● **TASK REQUIREMENTS**: Only the lines below starting at the one that contains "Lemma nr_range : 0 <= o / L < rows m p * d." and ending at the one that contains "Lemma o_split : o" are to be reproduced, exactly and with both ends kept.

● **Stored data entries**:
· · · · · · ·
(* ===== verification/VolumesSpec.v ===== *)
(** Where the bytes of a chunk lie, and that [__btrfs_map_block] finds them.

    A chunk is a table of rows and columns of stripes: the byte at offset [o]
    is in row [row_of], column [col_of].  [index_of] is the device its copy
    [copy] is on, [row_off] the offset in the extent of the chunk on that device. *)

From stdpp Require Import sorting.
From S2P Require Import Prelude RbSpec ExtentCache Volumes.

Variant profile := Single | Raid0 | Raid1 | Dup | Raid10 | Raid5 | Raid6.

#[export] Instance profile_eq_dec : EqDecision profile.
Proof. solve_decision. Defined.
#[export] Instance cache_extent_eq_dec : EqDecision cache_extent.
Proof. solve_decision. Defined.
#[export] Instance btrfs_device_eq_dec : EqDecision btrfs_device.
Proof. solve_decision. Defined.
#[export] Instance btrfs_bio_stripe_eq_dec : EqDecision btrfs_bio_stripe.
Proof. solve_decision. Defined.
#[export] Instance map_lookup_eq_dec : EqDecision map_lookup.
Proof. solve_decision. Defined.

Definition profile_bits (p : profile) : Z :=
  match p with
  | Single => 0
  | Raid0 => BTRFS_BLOCK_GROUP_RAID0
  | Raid1 => BTRFS_BLOCK_GROUP_RAID1
  | Dup => BTRFS_BLOCK_GROUP_DUP
  | Raid10 => BTRFS_BLOCK_GROUP_RAID10
  | Raid5 => BTRFS_BLOCK_GROUP_RAID5
  | Raid6 => BTRFS_BLOCK_GROUP_RAID6
  end.

Definition parity_count (p : profile) : Z := match p with Raid5 => 1 | Raid6 => 2 | _ => 0 end.

Section Layout.
Context (m : map_lookup) (p : profile).

Definition data_count : Z :=
  match p with
  | Single | Raid1 | Dup => 1
  | Raid0 => map_num_stripes m
  | Raid10 => map_num_stripes m / map_sub_stripes m
  | Raid5 | Raid6 => map_num_stripes m - parity_count p
  end.

(** How often the data is stored, parity aside. *)
Definition data_copies : Z :=
  match p with
  | Single | Raid0 | Raid5 | Raid6 => 1
  | Raid1 | Dup => map_num_stripes m
  | Raid10 => map_sub_stripes m
  end.

Definition rows : Z := ce_size (map_ce m) / map_stripe_len m / data_count.

(** The length of the chunk's extent on each device. *)
Definition dev_len : Z := rows * map_stripe_len m.

Definition row_of (o : Z) : Z := o / map_stripe_len m / data_count.
Definition col_of (o : Z) : Z := (o / map_stripe_len m) mod data_count.

Definition row_off (o : Z) : Z := row_of o * map_stripe_len m + o mod map_stripe_len m.

Definition index_of (o copy : Z) : Z :=
  match p with
  | Single | Raid1 | Dup => copy
  | Raid0 => col_of o
  | Raid10 => col_of o * map_sub_stripes m + copy
  | Raid5 | Raid6 => (row_of o + col_of o) mod map_num_stripes m
  end.

(** The device of the parity [k] of a row. *)
Definition parity_index (row k : Z) : Z := (row + data_count + k) mod map_num_stripes m.

(** The device a read goes to. *)
Definition read_index (o mirror : Z) : Z :=
  match p with
  | Single | Raid0 => index_of o 0
  | Raid1 => if mirror =? 0 then (o / map_stripe_len m) mod map_num_stripes m else mirror - 1
  | Dup | Raid10 => index_of o (if mirror =? 0 then 0 else mirror - 1)
  | Raid5 | Raid6 => if 1 <? mirror then parity_index (row_of o) (mirror - 2) else index_of o 0
  end.

(** How many bytes from [o] on are in one piece on the device. *)
Definition piece (o : Z) : Z :=
  match p with
  | Single => ce_size (map_ce m) - o
  | _ => map_stripe_len m - o mod map_stripe_len m
  end.

Definition stripes_fit : Prop :=
  match p with
  | Single => map_num_stripes m = 1
  | Raid0 | Raid1 | Dup => 0 < map_num_stripes m
  | Raid10 => 0 < map_sub_stripes m /\ 0 < map_num_stripes m /\ (map_sub_stripes m | map_num_stripes m)
  | Raid5 => 2 <= map_num_stripes m
  | Raid6 => 3 <= map_num_stripes m
  end.

(** A chunk as [btrfs_alloc_chunk] makes them. *)
Record map_ok : Prop := {
  mo_type : Z.land (map_type m) 0x1F8 = profile_bits p;
  mo_len : 0 < map_stripe_len m;
  mo_align : (8 | map_stripe_len m);
  mo_int : map_num_stripes m * map_stripe_len m < 2 ^ 31;
  mo_stripes : Z.of_nat (length (map_stripes m)) = map_num_stripes m;
  mo_num : stripes_fit;
  mo_size : ce_size (map_ce m) = rows * data_count * map_stripe_len m;
  mo_rows : 0 < rows;
  mo_start : 0 <= ce_start (map_ce m);
  mo_end : ce_start (map_ce m) + ce_size (map_ce m) < 2 ^ 64;
  mo_raw : map_num_stripes m * dev_len < 2 ^ 64;
  mo_physical : Forall (fun s => 0 <= bs_physical s /\ bs_physical s + dev_len < 2 ^ 64) (map_stripes m);
}.
End Layout.

(** The stripe at an index that is in range. *)
Definition the_stripe (m : map_lookup) (i : Z) : btrfs_bio_stripe :=
  default (BioStripe (BtrfsDevice 0 0 false) 0) (stripe_at m i).

Definition located (m : map_lookup) (i off : Z) : btrfs_bio_stripe :=
  BioStripe (bs_dev (the_stripe m i)) (bs_physical (the_stripe m i) + off).

Lemma located_fd m i off : dev_fd (bs_dev (located m i off)) = dev_fd (bs_dev (the_stripe m i)).
Proof. done. Qed.
Lemma located_physical m i off : bs_physical (located m i off) = bs_physical (the_stripe m i) + off.
Proof. done. Qed.

(** ** Rows and columns *)

Lemma has_type_sub t f : Z.land f 0x1F8 = f -> has_type t f = has_type (Z.land t 0x1F8) f.
Proof.
  intros Hf. unfold has_type. do 2 f_equal. rewrite <- Hf at 1. by rewrite (Z.land_comm f), Z.land_assoc.
Qed.

Lemma div_range o n k : 0 < n -> 0 <= o < k * n -> 0 <= o / n < k.
Proof. intros Hn Ho. split; [apply Z.div_pos; lia|]. apply Z.div_lt_upper_bound; lia. Qed.

(** Two digits of a number. *)
Lemma digits_inj n a b a' b' : 0 <= b < n -> 0 <= b' < n -> a * n + b = a' * n + b' -> a = a' /\ b = b'.
Proof. intros Hb Hb' Heq. assert (a = a') by nia. lia. Qed.

Lemma mod_shift_inj n r a b : 0 <= a < n -> 0 <= b < n -> (r + a) mod n = (r + b) mod n -> a = b.
Proof.
  intros Ha Hb Heq. pose proof (Z.div_mod (r + a) n ltac:(lia)). pose proof (Z.div_mod (r + b) n ltac:(lia)).
  assert ((r + a) / n = (r + b) / n \/ (r + a) / n <> (r + b) / n) as [E|E] by lia; nia.
Qed.

Section Spec.
Context (m : map_lookup) (p : profile) (Hm : map_ok m p).
Abbreviation L := (map_stripe_len m).
Abbreviation n := (map_num_stripes m).
Abbreviation d := (data_count m p).
Abbreviation size := (ce_size (map_ce m)).
Abbreviation start := (ce_start (map_ce m)).

Lemma num_pos : 0 < n.
Proof using Hm. pose proof (mo_num _ _ Hm) as H. unfold stripes_fit in H. destruct p; lia. Qed.

Lemma sub_num : p = Raid10 -> n = n / map_sub_stripes m * map_sub_stripes m /\ 0 < map_sub_stripes m /\ 0 < n / map_sub_stripes m.
Proof using Hm.
  intros ->. pose proof (mo_num _ _ Hm) as (Hs & Hn & [k Hk]). rewrite Hk, Z.div_mul by lia. nia.
Qed.

Lemma data_pos : 0 < d.
Proof using Hm.
  pose proof (mo_num _ _ Hm) as H. pose proof num_pos as Hn. pose proof sub_num as Hs.
  unfold stripes_fit, data_count, parity_count in *. destruct p; try lia. by destruct (Hs eq_refl) as (_ & _ & ?).
Qed.

Lemma data_le : d <= n.
Proof using Hm.
  pose proof (mo_num _ _ Hm) as H. pose proof num_pos as Hn. pose proof sub_num as Hs.
  unfold stripes_fit, data_count, parity_count in *. destruct p; try lia. destruct (Hs eq_refl) as (? & ? & ?). nia.
Qed.

Lemma len_small : L < 2 ^ 31 /\ n < 2 ^ 31.
Proof using Hm. pose proof (mo_len _ _ Hm). pose proof (mo_int _ _ Hm). pose proof num_pos. nia. Qed.

Lemma size_small : 0 < size < 2 ^ 64.
Proof using Hm.
  rewrite (mo_size _ _ Hm). pose proof (mo_end _ _ Hm). pose proof (mo_start _ _ Hm). pose proof (mo_size _ _ Hm).
  pose proof (mo_rows _ _ Hm). pose proof data_pos. pose proof (mo_len _ _ Hm). split; [|lia].
  apply Z.mul_pos_pos; [apply Z.mul_pos_pos|]; done.
Qed.

Lemma dev_len_pos : 0 < dev_len m p.
Proof using Hm. pose proof (mo_rows _ _ Hm). pose proof (mo_len _ _ Hm). unfold dev_len. nia. Qed.

(** The byte in a row, a column and a place in the stripe. *)
Lemma compose_offset row col so :
  0 <= row < rows m p -> 0 <= col < d -> 0 <= so < L ->
  let o := (row * d + col) * L + so in
  0 <= o < size /\ row_of m p o = row /\ col_of m p o = col /\ o mod L = so /\ row_off m p o = row * L + so.
Proof using Hm.
  intros Hrow Hcol Hso o. pose proof (mo_len _ _ Hm). pose proof data_pos.
  assert (Hnr : o / L = row * d + col) by (unfold o; rewrite Z.div_add_l by lia; rewrite Z.div_small by lia; lia).
  assert (Hmod : o mod L = so) by (unfold o; rewrite Z.add_comm, Z.mod_add, Z.mod_small by lia; done).
  assert (Hr : row_of m p o = row) by (unfold row_of; rewrite Hnr, Z.div_add_l, Z.div_small by lia; lia).
  assert (Hc : col_of m p o = col) by (unfold col_of; rewrite Hnr, Z.add_comm, Z.mod_add, Z.mod_small by lia; done).
  split_and!; [| |done|done|done|].
  - unfold o. assert (0 <= (row * d + col) * L) by (apply Z.mul_nonneg_nonneg; [|lia]; apply Z.add_nonneg_nonneg; [apply Z.mul_nonneg_nonneg|]; lia). lia.
  - rewrite (mo_size _ _ Hm). unfold o. assert ((row * d + col + 1) * L <= rows m p * d * L); [|lia].
    apply Z.mul_le_mono_nonneg_r; [lia|]. assert ((row + 1) * d <= rows m p * d) by (apply Z.mul_le_mono_nonneg_r; lia). lia.
  - unfold row_off. by rewrite Hr, Hmod.
Qed.

Section At.
Context (o : Z) (Ho : 0 <= o < size).

Lemma nr_range : 0 <= o / L < rows m p * d.
Proof using Hm Ho. apply div_range; [apply (mo_len _ _ Hm)|]. rewrite <- (mo_size _ _ Hm). done. Qed.

Lemma row_range : 0 <= row_of m p o < rows m p.
Proof using Hm Ho. apply div_range; [apply data_pos|]. apply nr_range. Qed.

Lemma col_range : 0 <= col_of m p o < d.
Proof using Hm Ho. apply Z.mod_pos_bound, data_pos. Qed.

Lemma so_range : 0 <= o mod L < L.
Proof using Hm. apply Z.mod_pos_bound, (mo_len _ _ Hm). Qed.

Lemma nr_split : o / L = row_of m p o * d + col_of m p o.
Proof using Hm. unfold row_of, col_of. rewrite Z.mul_comm. apply Z.div_mod. pose proof data_pos. lia. Qed.

Lemma o_split : o = (row_of m p o * d + col_of m p o) * L + o mod L.
Proof using Hm. rewrite <- nr_split, Z.mul_comm. apply Z.div_mod. pose proof (mo_len _ _ Hm). lia. Qed.

Lemma row_off_range : 0 <= row_off m p o < dev_len m p.
Proof using Hm Ho.
  unfold row_off, dev_len. pose proof row_range. pose proof so_range. pose proof (mo_len _ _ Hm). nia.
Qed.

Lemma index_range copy : 0 <= copy < data_copies m p -> 0 <= index_of m p o copy < n.
Proof using Hm Ho.
  intros Hc. pose proof col_range as Hcol. pose proof num_pos. pose proof (mo_num _ _ Hm) as Hn. pose proof sub_num as Hs.
  unfold index_of, data_copies, data_count, stripes_fit in *.
  destruct p; try lia; try (by apply Z.mod_pos_bound). destruct (Hs eq_refl) as (? & ? & ?). nia.
Qed.
End At.

Lemma parity_range row k : 0 <= parity_index m p row k < n.
Proof using Hm. apply Z.mod_pos_bound, num_pos. Qed.

(** No two bytes share a place. *)
Lemma place_inj o copy o' copy' :
  0 <= o < size -> 0 <= o' < size -> 0 <= copy < data_copies m p -> 0 <= copy' < data_copies m p ->
  index_of m p o copy = index_of m p o' copy' -> row_off m p o = row_off m p o' -> o = o' /\ copy = copy'.
Proof using Hm.
  intros Ho Ho' Hc Hc' Hi Hr. pose proof (so_range o). pose proof (so_range o').
  unfold row_off in Hr. destruct (digits_inj L (row_of m p o) (o mod L) (row_of m p o') (o' mod L)) as [Hrow Hso]; [done..|].
  enough (Hcc : col_of m p o = col_of m p o' /\ copy = copy').
  { destruct Hcc as [Hcol ->]. split; [|done]. rewrite (o_split o), (o_split o'). by rewrite Hrow, Hcol, Hso. }
  pose proof (col_range o Ho) as C1. pose proof (col_range o' Ho') as C2. pose proof data_le as Hdn.
  unfold index_of, data_copies, data_count in *.
  destruct p; try lia.
  - by apply (digits_inj (map_sub_stripes m)).
  - split; [|lia]. rewrite Hrow in Hi. apply (mod_shift_inj n (row_of m Raid5 o')); lia.
  - split; [|lia]. rewrite Hrow in Hi. apply (mod_shift_inj n (row_of m Raid6 o')); lia.
Qed.

(** Nor does a byte share a place with parity. *)
Lemma place_not_parity o row k :
  0 <= o < size -> 0 <= k < parity_count p -> row_of m p o = row -> index_of m p o 0 <> parity_index m p row k.
Proof using Hm.
  intros Ho Hk <- Heq. pose proof (col_range o Ho) as Hc. unfold index_of, parity_index in Heq.
  assert (Hd : d + k < n) by (unfold data_count, parity_count in *; destruct p; lia). pose proof data_pos.
  rewrite <- Z.add_assoc in Heq.
  destruct p; simpl in Hk; try lia; apply mod_shift_inj in Heq; lia.
Qed.

(** ** Types *)

Lemma has_profile f : Z.land f 0x1F8 = f -> has_type (map_type m) f = has_type (profile_bits p) f.
Proof using Hm. intros Hf. by rewrite has_type_sub, (mo_type _ _ Hm). Qed.

Lemma nr_data_ok : p = Raid5 \/ p = Raid6 -> nr_data_stripes m = d.
Proof using Hm.
  intros Hp. unfold nr_data_stripes, nr_parity_stripes. rewrite !has_profile by done. by destruct Hp as [-> | ->].
Qed.

Lemma num_copies_ok :
  num_copies m = match p with Raid5 => 2 | Raid6 => 3 | _ => data_copies m p end.
Proof using Hm. unfold num_copies. rewrite !has_profile by done. by destruct p. Qed.

Lemma stripe_there i : 0 <= i < n -> stripe_at m i = Some (the_stripe m i) /\ the_stripe m i ∈ map_stripes m.
Proof using Hm.
  intros Hi. unfold the_stripe, stripe_at. rewrite (proj2 (Z.ltb_ge _ _)) by lia.
  destruct (lookup_lt_is_Some_2 (map_stripes m) (Z.to_nat i)) as [s Hs]; [pose proof (mo_stripes _ _ Hm); lia|].
  rewrite Hs. split; [done|]. by eapply list_elem_of_lookup_2.
Qed.

Lemma physical_range i : 0 <= i < n -> 0 <= bs_physical (the_stripe m i) /\ bs_physical (the_stripe m i) + dev_len m p < 2 ^ 64.
Proof using Hm.
  intros Hi. destruct (stripe_there i Hi) as [_ Hin]. pose proof (mo_physical _ _ Hm) as Hf. rewrite Forall_forall in Hf. auto.
Qed.
End Spec.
· · · · · · ·
● **WRITTEN REPLY**:
Lemma nr_range : 0 <= o / L < rows m p * d.
Proof using Hm Ho. apply div_range; [apply (mo_len _ _ Hm)|]. rewrite <- (mo_size _ _ Hm). done. Qed.

Lemma row_range : 0 <= row_of m p o < rows m p.
Proof using Hm Ho. apply div_range; [apply data_pos|]. apply nr_range. Qed.

Lemma col_range : 0 <= col_of m p o < d.
Proof using Hm Ho. apply Z.mod_pos_bound, data_pos. Qed.

Lemma so_range : 0 <= o mod L < L.
Proof using Hm. apply Z.mod_pos_bound, (mo_len _ _ Hm). Qed.

Lemma nr_split : o / L = row_of m p o * d + col_of m p o.
Proof using Hm. unfold row_of, col_of. rewrite Z.mul_comm. apply Z.div_mod. pose proof data_pos. lia. Qed.

Lemma o_split : o = (row_of m p o * d + col_of m p o) * L + o mod L.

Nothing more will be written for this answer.